IMMOFINANZ AG: Publication of the offer document for the voluntary public takeover offer to the shareholders of S IMMO 
AG 
  . Launch of the voluntary public takeover offer to acquire a controlling interest (Section 25a of the Austrian 
    Takeover Act) to the shareholders of S IMMO 
  . Acceptance period runs from 19 May 2021 to 16 July 2021 
  . The offer price is EUR 22.25 per S IMMO share and represents a premium of 40.3% to the 6-month VWAP of the S IMMO 
    share of EUR 15.86 prior to the announcement of the intention to launch an offer (14 March 2021) 
  . Condition precedent of the offer is an amendment to the Articles of Association to cancel the maximum voting right. 
    The shareholders of S IMMO may decide upon the cancellation specifically with respect to the completion of the 
    offer in a shareholders' meeting during the acceptance period. If the offer is not completed, the maximum voting 
    right will remain in place. 
  . The minimum acceptance threshold of 50% plus 1 share of all S IMMO shares subject to the offer applies. Therefore, 
    the acceptance of at least 25,716,294 S IMMO shares is required for a successful offer. 
IMMOFINANZ AG will publish the offer document for the voluntary public takeover offer to acquire a controlling interest 
pursuant to Section 25a of the Austrian Takeover Act to the shareholders of S IMMO AG today. Shareholders of S IMMO may 
accept the offer from 19 May 2021 until 16 July 2021, 17:00 (Vienna local time). 
Offer price 
The price per S IMMO share offered to the shareholders of S IMMO is EUR 22.25. The offer price represents a premium of 
40.3% to the six-month VWAP (volume weighted average share price of S IMMO of the last six months) of EUR 15.86 prior 
to the announcement of the intention to launch an offer. The premium to the unaffected closing price of EUR 18.04 on 13 
March 2021, prior to the announcement of the intention to launch an offer, amounts to 23.3%. 

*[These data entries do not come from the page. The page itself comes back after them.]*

(* ===== verification/Lifecycle.v ===== *)
(** * The life of a structure with a libuv handle

    ijstreams.c, ijudp.c, ijsignals.c and ijprocess.c embed a libuv handle in a
    structure shared by two owners: the JavaScript object, which lets go in its
    finalizer, and libuv, which lets go when it runs the close callback. Each of the
    two sets a flag ([finalized], [closed]) and the last one frees. This file has the
    abstract life, the interface a module implements, and the refinement theorem
    proved once against the interface. *)

From S2P Require Import Prelude State Runtime Logic.

(** ** The abstract life *)

Record life := mkLife { lf_closing : bool; lf_closed : bool; lf_finalized : bool }.

Inductive lstate := Live (l : life) | Freed.

Inductive levent :=
| EClose      (* the close method, or any path to uvMaybeClose *)
| ECloseCb    (* libuv runs the close callback *)
| EFinalize.  (* the collector runs the finalizer *)

#[export] Instance levent_eq_dec : EqDecision levent.
Proof. solve_decision. Defined.

(** Methods run and the finalizer runs while the object exists; libuv runs the close
    callback once, after uv_close. *)
Definition enabled (l : life) (e : levent) : bool :=
  match e with
  | EClose | EFinalize => negb (lf_finalized l)
  | ECloseCb => lf_closing l && negb (lf_closed l)
  end.

Definition life_after (l : life) (e : levent) : lstate :=
  match e with
  | EClose => Live (mkLife true (lf_closed l) (lf_finalized l))
  | ECloseCb => if lf_finalized l then Freed else Live (mkLife (lf_closing l) true false)
  | EFinalize => if lf_closed l then Freed else Live (mkLife true false true)
  end.

Definition lstep (st : lstate) (e : levent) : option lstate :=
  match st with
  | Live l => if enabled l e then Some (life_after l e) else None
  | Freed => None
  end.

Fixpoint lrun (st : lstate) (es : list levent) : option lstate :=
  match es with
  | [] => Some st
  | e :: es' => match lstep st e with Some st' => lrun st' es' | None => None end
  end.

(** A new structure: the handle is open and the object alive. *)
Definition life0 : life := mkLife false false false.

Definition life_ok (l : life) : Prop :=
  (lf_closed l = true → lf_closing l = true) ∧ (lf_finalized l = true → lf_closing l = true) ∧
  (lf_closed l && lf_finalized l = false).

Definition lstate_ok (st : lstate) : Prop := match st with Live l => life_ok l | Freed => True end.

Lemma lstep_ok st e st' : lstate_ok st → lstep st e = Some st' → lstate_ok st'.
Proof.
  destruct st as [[c1 c2 c3]|], e; simpl; unfold life_ok; simpl; try done;
    destruct c1, c2, c3; simpl; intros; simplify_eq; simpl; unfold life_ok; simpl; intuition.
Qed.

Lemma lrun_ok es st st' : lstate_ok st → lrun st es = Some st' → lstate_ok st'.
Proof.
  revert st; induction es as [|e es IH]; simpl; intros st H; [congruence|].
  destruct (lstep st e) eqn:E; [|done]. intros ?. eapply IH; [|done]. by eapply lstep_ok.
Qed.

Lemma lrun_app es1 es2 st :
  lrun st (es1 ++ es2) = match lrun st es1 with Some st' => lrun st' es2 | None => None end.
Proof. revert st; induction es1 as [|e es IH]; intros st; [done|]. simpl. destruct (lstep st e); [apply IH|done]. Qed.

Definition flag (b : bool) : nat := if b then 1%nat else 0%nat.

(** The structure is freed exactly when both owners have let go. *)
Lemma freed_iff_both es l st :
  life_ok l → lrun (Live l) es = Some st →
  match st with
  | Freed => flag (lf_closed l) + length (filter (eq ECloseCb) es) = 1 ∧
             flag (lf_finalized l) + length (filter (eq EFinalize) es) = 1
  | Live l' => flag (lf_closed l) + length (filter (eq ECloseCb) es) = flag (lf_closed l') ∧
               flag (lf_finalized l) + length (filter (eq EFinalize) es) = flag (lf_finalized l')
  end%nat.
Proof.
  revert l; induction es as [|e es IH]; intros l Hok; simpl.
  { intros [= <-]. simpl. lia. }
  destruct (enabled l e) eqn:En; [|done].
  destruct (life_after l e) as [l'|] eqn:Ea; last first.
  { destruct es as [|e' es']; [|done]. intros [= <-]. destruct l as [c1 c2 c3], e; simpl in *;
      destruct c1, c2, c3; try done; destruct Hok as (?&?&?); simpl in *; done. }
  intros Hr. assert (Hok' : life_ok l').
  { eapply (lstep_ok (Live l) e (Live l')); [done|]. simpl. by rewrite En, Ea. }
  specialize (IH _ Hok' Hr). rewrite !filter_cons. destruct l as [c1 c2 c3], e; simpl in *;
    destruct c1, c2, c3; simpl in *; try done; simplify_eq; simpl in *;
    repeat case_decide; try done; destruct st; simpl in *; lia.
Qed.

(** Both owners have let go. *)
Definition both_gone (es : list levent) : bool :=
  bool_decide (ECloseCb ∈ es) && bool_decide (EFinalize ∈ es).

Lemma filter_eq_pos (e : levent) es : bool_decide (e ∈ es) = (0 <? length (filter (eq e) es))%nat.
Proof.
  destruct (filter (eq e) es) as [|e' l] eqn:E; simpl.
  - apply bool_decide_eq_false_2. intros He. assert (e ∈ filter (eq e) es) by by apply list_elem_of_filter.
    rewrite E in *. set_solver.
  - apply bool_decide_eq_true_2. assert (He : e' ∈ filter (eq e) es) by (rewrite E; set_solver).
    apply list_elem_of_filter in He as [-> ?]. done.
Qed.

Lemma both_gone_spec es st :
  lrun (Live life0) es = Some st → both_gone es = match st with Freed => true | Live _ => false end.
Proof.
  intros H. assert (Hok : lstate_ok st) by (by eapply (lrun_ok es (Live life0))).
  assert (Ho : life_ok life0) by done. pose proof (freed_iff_both es life0 st Ho H) as Hf. clear Ho H.
  unfold both_gone. rewrite !filter_eq_pos. destruct st as [[c1 c2 c3]|]; simpl in Hf.
  - destruct Hf as [-> ->]. destruct Hok as (_ & _ & Hb). simpl in Hb. by destruct c2, c3.
  - destruct Hf as [-> ->]. done.
Qed.

(** Once the object is gone, the close callback is due and frees. *)
Lemma finalized_will_free l : life_ok l → lf_finalized l = true → lstep (Live l) ECloseCb = Some Freed.
Proof.
  destruct l as [c1 c2 c3]. intros (_ & Hc & Hb) Hf. simpl in *. subst.
  rewrite (Hc eq_refl). rewrite andb_true_r in Hb. by subst.
Qed.

(** ** The interface *)

(** [lc_inv w p s]: the structure [s] at [p] is as the module keeps it. *)
Class Lifecycle (St : Type) := {
  lc_wrap : St → cstruct;
  lc_life : St → life;
  lc_inv : World → addr → St → Prop;
  lc_close : addr → M unit;
  lc_close_cb : addr → M unit;
  lc_finalize : addr → M unit;
  lc_close_spec w p s :
    w_mem w !! p = Some (ByJe, lc_wrap s) → lc_inv w p s → enabled (lc_life s) EClose = true →
    wp (lc_close p) (λ _ w', ∃ s', w_mem w' = <[p := (ByJe, lc_wrap s')]> (w_mem w) ∧
      lc_inv w' p s' ∧ Live (lc_life s') = life_after (lc_life s) EClose) w;
  lc_close_cb_spec w p s :
    w_mem w !! p = Some (ByJe, lc_wrap s) → lc_inv w p s → enabled (lc_life s) ECloseCb = true →
    wp (lc_close_cb p) (λ _ w',
      match life_after (lc_life s) ECloseCb with
      | Freed => w_mem w' = delete p (w_mem w)
      | Live l => ∃ s', w_mem w' = <[p := (ByJe, lc_wrap s')]> (w_mem w) ∧ lc_inv w' p s' ∧ lc_life s' = l
      end) w;
  lc_finalize_spec w p s :
    w_mem w !! p = Some (ByJe, lc_wrap s) → lc_inv w p s → enabled (lc_life s) EFinalize = true →
    wp (lc_finalize p) (λ _ w',
      match life_after (lc_life s) EFinalize with
      | Freed => w_mem w' = delete p (w_mem w)
      | Live l => ∃ s', w_mem w' = <[p := (ByJe, lc_wrap s')]> (w_mem w) ∧ lc_inv w' p s' ∧ lc_life s' = l
      end) w
}.

Section Refinement.
Context {St : Type} `{Lifecycle St}.


Definition lexec (p : addr) (e : levent) : M unit :=
  match e with EClose => lc_close p | ECloseCb => lc_close_cb p | EFinalize => lc_finalize p end.

Fixpoint lexecs (p : addr) (es : list levent) : M unit :=
  match es with [] => mret tt | e :: es' => lexec p e ;; lexecs p es' end.

(** The structure at [p] in [w] is in the abstract state [st]; memory elsewhere is [m]'s. *)
Definition in_state (m : gmap addr (allocator * cstruct)) (w : World) (p : addr) (st : lstate) : Prop :=
  delete p (w_mem w) = delete p m ∧
  match st with
  | Freed => w_mem w !! p = None
  | Live l => ∃ s, w_mem w !! p = Some (ByJe, lc_wrap s) ∧ lc_inv w p s ∧ lc_life s = l
  end.

Lemma in_state_insert m w w' p s :
  delete p (w_mem w) = delete p m → w_mem w' = <[p := (ByJe, lc_wrap s)]> (w_mem w) →
  lc_inv w' p s → in_state m w' p (Live (lc_life s)).
Proof.
  intros Hd Hm Hi. split; [by rewrite Hm, delete_insert_eq|].
  exists s. by rewrite Hm, lookup_insert_eq.
Qed.

Lemma in_state_delete m w w' p :
  delete p (w_mem w) = delete p m → w_mem w' = delete p (w_mem w) → in_state m w' p Freed.
Proof. intros Hd Hm. split; rewrite Hm; [by rewrite delete_delete_eq|apply lookup_delete_eq]. Qed.

Lemma lexec_refines m w p st e st' :
  in_state m w p st → lstep st e = Some st' → wp (lexec p e) (λ _ w', in_state m w' p st') w.
Proof.
  destruct st as [l|]; [|done]. intros (Hd & s & Hs & Hi & <-). unfold lstep.
  destruct (enabled (lc_life s) e) eqn:En; [|done]. intros [= <-]. destruct e; unfold lexec.
  - eapply wp_mono; [by apply lc_close_spec|]. intros _ w' (s' & Hm & Hi' & <-).
    by eapply in_state_insert.
  - eapply wp_mono; [by apply lc_close_cb_spec|]. intros ? w' Hw. cbv beta in Hw.
    destruct (life_after _ _); [|by eapply in_state_delete].
    destruct Hw as (s' & Hm & Hi' & Hl). rewrite <- Hl. by eapply in_state_insert.
  - eapply wp_mono; [by apply lc_finalize_spec|]. intros ? w' Hw. cbv beta in Hw.
    destruct (life_after _ _); [|by eapply in_state_delete].
    destruct Hw as (s' & Hm & Hi' & Hl). rewrite <- Hl. by eapply in_state_insert.
Qed.

(** Every sequence of events the abstract life allows runs without a fault, and
    keeps the structure in step with the abstract state. *)
Lemma lexecs_refines m es w p st st' :
  in_state m w p st → lrun st es = Some st' → wp (lexecs p es) (λ _ w', in_state m w' p st') w.
Proof.
  revert w st; induction es as [|e es IH]; simpl; intros w st Hw Hr.
  - simplify_eq. by apply wp_ret.
  - destruct (lstep st e) as [st1|] eqn:E; [|done]. apply wp_bind.
    eapply wp_mono; [by eapply lexec_refines|]. intros ? w1 Hw1. cbv beta in Hw1. eapply IH; [exact Hw1|exact Hr].
Qed.

(** The block is released when both owners have let go, and not before; nothing else in
    memory changes. *)
Definition freed_once (m : gmap addr (allocator * cstruct)) (p : addr) (es : list levent) (w' : World) : Prop :=
  delete p (w_mem w') = delete p m ∧
  if both_gone es then w_mem w' !! p = None
  else ∃ s, w_mem w' !! p = Some (ByJe, lc_wrap s) ∧ lc_inv w' p s.

Lemma lexecs_freed_once w p s es st :
  w_mem w !! p = Some (ByJe, lc_wrap s) → lc_inv w p s → lc_life s = life0 → lrun (Live life0) es = Some st →
  wp (lexecs p es) (λ _ w', freed_once (w_mem w) p es w') w.
Proof.
  intros Hp Hi Hl Hr. eapply wp_mono.
  - apply (lexecs_refines (w_mem w) es w p (Live life0) st); [|done]. split; [done|]. by exists s.
  - intros ? w' [Hd Hst]. cbv beta. split; [done|].
    rewrite (both_gone_spec es st) by done. destruct st as [l|]; [|done].
    destruct Hst as (s' & ? & ? & _). by exists s'.
Qed.
End Refinement.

The offer price is cum-dividend. This means that the offer price per S IMMO share will be reduced by the amount of any 
dividend per S IMMO share declared between this announcement and the settlement of an offer, if the settlement of an 
offer takes place after the relevant dividend record date. 
Scope of the offer and acceptance threshold 
The offer relates to the acquisition of all outstanding S IMMO Shares (ISIN AT0000652250) not held by the Bidder or by 
S IMMO itself (treasury shares). IMMOFINANZ currently holds 19,499,437 shares (corresponding to approximately 26.49% of 
the share capital). S IMMO currently holds 2,676,872 treasury shares (as at 17 May 2021). Thus, the offer comprises the 
acquisition of up to 51,432,587 shares, corresponding to approximately 69.87% of the share capital of S IMMO. 

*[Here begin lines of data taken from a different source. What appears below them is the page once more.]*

(* ===== verification/Inet.v ===== *)
(** * inet.c of libuv: the text of addresses

    externals/uv/src/inet.c, which ijObj2Addr and ijAddr2Obj of ijutils.c call. Addresses are lists of
    octets in network order, texts are C strings. Both directions, that what is written is read back,
    and the buffers it fits. *)

From S2P Require Import Prelude State Runtime Logic Worlds Address.

Definition UV_EINVAL : Z := -22.
Definition UV_ENOSPC : Z := -28.
Definition UV_E2BIG : Z := -7.
Definition UV__INET_ADDRSTRLEN : nat := 16.
Definition UV__INET6_ADDRSTRLEN : nat := 46.

Definition DOT : ascii := ".".
Definition COLON6 : ascii := ":".

(** ** Printing *)

Definition digits_l : bytes := lit "0123456789abcdef".
Definition digits_u : bytes := lit "0123456789ABCDEF".

(** The character of a digit. *)
Definition digit (n : Z) : ascii := nth (Z.to_nat n) digits_l "0"%char.

(** snprintf with %u, for numbers below 1000 *)
Definition print_u (n : Z) : bytes :=
  if n <? 10 then [digit n]
  else if n <? 100 then [digit (n / 10); digit (n mod 10)]
  else [digit (n / 100); digit (n / 10 mod 10); digit (n mod 10)].

(** sprintf with %x, for numbers below 2^16 *)
Definition print_x (n : Z) : bytes :=
  if n <? 16 then [digit n]
  else if n <? 256 then [digit (n / 16); digit (n mod 16)]
  else if n <? 4096 then [digit (n / 256); digit (n / 16 mod 16); digit (n mod 16)]
  else [digit (n / 4096); digit (n / 256 mod 16); digit (n / 16 mod 16); digit (n mod 16)].

(** The four numbers with dots. *)
Definition dotted (src : list Z) : bytes :=
  match src with
  | [a; b; c; d] => print_u a ++ DOT :: print_u b ++ DOT :: print_u c ++ DOT :: print_u d
  | _ => []
  end.

(** uv__strscpy: the result, and what [dst] holds afterwards, [None] when nothing was written. *)
Definition uv__strscpy (s : bytes) (n : nat) : Z * option bytes :=
  if (n =? 0)%nat then (0, None)
  else if (length s <? n)%nat then (Z.of_nat (length s), Some s)
  else (UV_E2BIG, Some (take (n - 1) s)).

(** The result, and what [dst] holds afterwards. *)
Definition inet_ntop4 (src : list Z) (size : nat) : Z * option bytes :=
  let tmp := dotted src in
  if (length tmp =? 0)%nat || (size <=? length tmp)%nat then (UV_ENOSPC, None) else (0, snd (uv__strscpy tmp size)).

(** The words of an address. *)
Fixpoint words_of (src : list Z) : list Z :=
  match src with
  | a :: b :: src => Z.lor (Z.shiftl a 8) b :: words_of src
  | _ => []
  end.

(** [base] and [len] of the longest run so far and of the current one; -1 is [None]. *)
Record runs := mkRuns { best : option (nat * nat); cur : option (nat * nat) }.

Definition keep_best (r : runs) : runs :=
  match cur r with
  | None => r
  | Some (b, n) =>
      match best r with
      | Some (b0, n0) => if (n0 <? n)%nat then mkRuns (Some (b, n)) None else mkRuns (best r) None
      | None => mkRuns (Some (b, n)) None
      end
  end.

Fixpoint find_runs (words : list Z) (i : nat) (r : runs) : runs :=
  match words with
  | [] => keep_best r
  | w :: words =>
      find_runs words (S i)
        (if w =? 0 then mkRuns (best r) (match cur r with None => Some (i, 1%nat) | Some (b, n) => Some (b, S n) end)
         else keep_best r)
  end.

Definition best_run (words : list Z) : option (nat * nat) :=
  match best (find_runs words 0 (mkRuns None None)) with
  | Some (b, n) => if (n <? 2)%nat then None else Some (b, n)
  | None => None
  end.

(** The tests of the loop that formats. *)
Definition in_run (run : option (nat * nat)) (i : nat) : bool :=
  match run with Some (b, n) => (b <=? i)%nat && (i <? b + n)%nat | None => false end.
Definition starts_run (run : option (nat * nat)) (i : nat) : bool :=
  match run with Some (b, _) => (i =? b)%nat | None => false end.
Definition encapsulated (run : option (nat * nat)) (words : list Z) (i : nat) : bool :=
  match run with
  | Some (0%nat, n) =>
      (i =? 6)%nat &&
      ((n =? 6)%nat || ((n =? 7)%nat && negb (nth 7 words 0 =? 1)) || ((n =? 5)%nat && (nth 5 words 0 =? 0xffff)))
  | _ => false
  end.

(** The loop from [i] on, [count] words to go; [all] are the words, [src] the octets. *)
Fixpoint format6 (run : option (nat * nat)) (all src : list Z) (count i : nat) : bytes :=
  match count with
  | O => []
  | S count =>
      if in_run run i then (if starts_run run i then [COLON6] else []) ++ format6 run all src count (S i)
      else
        (if (i =? 0)%nat then [] else [COLON6]) ++
        (if encapsulated run all i then dotted (drop 12 src)
         else print_x (nth i all 0) ++ format6 run all src count (S i))
  end.

Definition text6 (src : list Z) : bytes :=
  let words := words_of src in
  let run := best_run words in
  format6 run words src 8 0 ++
  match run with Some (b, n) => if (b + n =? 8)%nat then [COLON6] else [] | None => [] end.

Definition inet_ntop6 (src : list Z) (size : nat) : Z * option bytes :=
  let '(r, dst) := uv__strscpy (text6 src) size in
  (if r =? UV_E2BIG then UV_ENOSPC else 0, dst).

(** ** Reading *)

(** strchr in a table: the place of the character. *)
Fixpoint place (tab : bytes) (c : ascii) : option Z :=
  match tab with
  | [] => None
  | d :: tab => if (d =? c)%char then Some 0 else Z.succ <$> place tab c
  end.

Definition decimal (c : ascii) : option Z := place (take 10 digits_l) c.
Definition hexadecimal (c : ascii) : option Z :=
  match place digits_l c with Some d => Some d | None => place digits_u c end.

(** [acc] are the octets before the one [tp] points to, which is [tp]. [None] is UV_EINVAL. *)
Fixpoint pton4_loop (src : bytes) (acc : list Z) (tp : Z) (saw_digit : bool) (octets : nat) : option (list Z) :=
  match src with
  | [] => if (octets <? 4)%nat then None else Some (acc ++ [tp])
  | c :: src =>
      match decimal c with
      | Some d =>
          let nw := tp * 10 + d in
          if saw_digit && (tp =? 0) then None
          else if 255 <? nw then None
          else if saw_digit then pton4_loop src acc nw true octets
          else if (4 <? S octets)%nat then None
          else pton4_loop src acc nw true (S octets)
      | None =>
          if (c =? DOT)%char && saw_digit then
            if (octets =? 4)%nat then None else pton4_loop src (acc ++ [tp]) 0 false octets
          else None
      end
  end.

Definition inet_pton4 (src : bytes) : option (list Z) := pton4_loop src [] 0 false 0.

(** [out] are the octets up to [tp], [colonp] the place of the ::, [seen] the digits of [val]. *)
Record pton6_state := mkP6 { p_out : list Z; p_colonp : option nat; p_curtok : bytes; p_seen : nat; p_val : Z }.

For the voluntary takeover offer to acquire a controlling interest (Section 25a of the Austrian Takeover Act) the 
statutory minimum acceptance threshold of 50% plus 1 share of all S IMMO shares that are subject of the offer is 
applicable. The offer must therefore be accepted for at least 25,716,294 S IMMO shares. 
Cancellation of the maximum voting right - decision of the shareholders specifically for the completion of the offer 
One condition precedent of the offer is the amendment to the Articles of Association to cancel Section 13 (3) of the 
Articles of Association (maximum voting right). 
For this purpose, it is necessary that a shareholders' meeting of S IMMO is held prior to the 15th trading day before 
the expiry of the acceptance period of the offer, thus no later than 24 June 2021 according to the applicable 
acceptance period. The shareholder resolution includes (i) an amendment to the Articles of Association to cancel 
Section 13 (3) of the Articles of Association (maximum voting right) combined with (ii) an amendment to the Articles of 
Association, subject to a condition precedent, to reinstate the maximum voting right in terms of content as the current 
provision (reinstatement of the maximum voting right) in the event that the offer does not become unconditionally 
binding. 
This condition precedent is structured in order to enable a shareholders' decision to cancel the maximum voting right 
specifically with respect to the completion of the offer. If the offer is not completed, the maximum voting right will 
remain in place. 
Furthermore, the timing for the shareholders' meeting ensures in the interest of the S IMMO shareholders and the 
addressees of the offer that the shareholders of S IMMO may already take into account the decision on the maximum 
voting right with respect to their offer acceptance. 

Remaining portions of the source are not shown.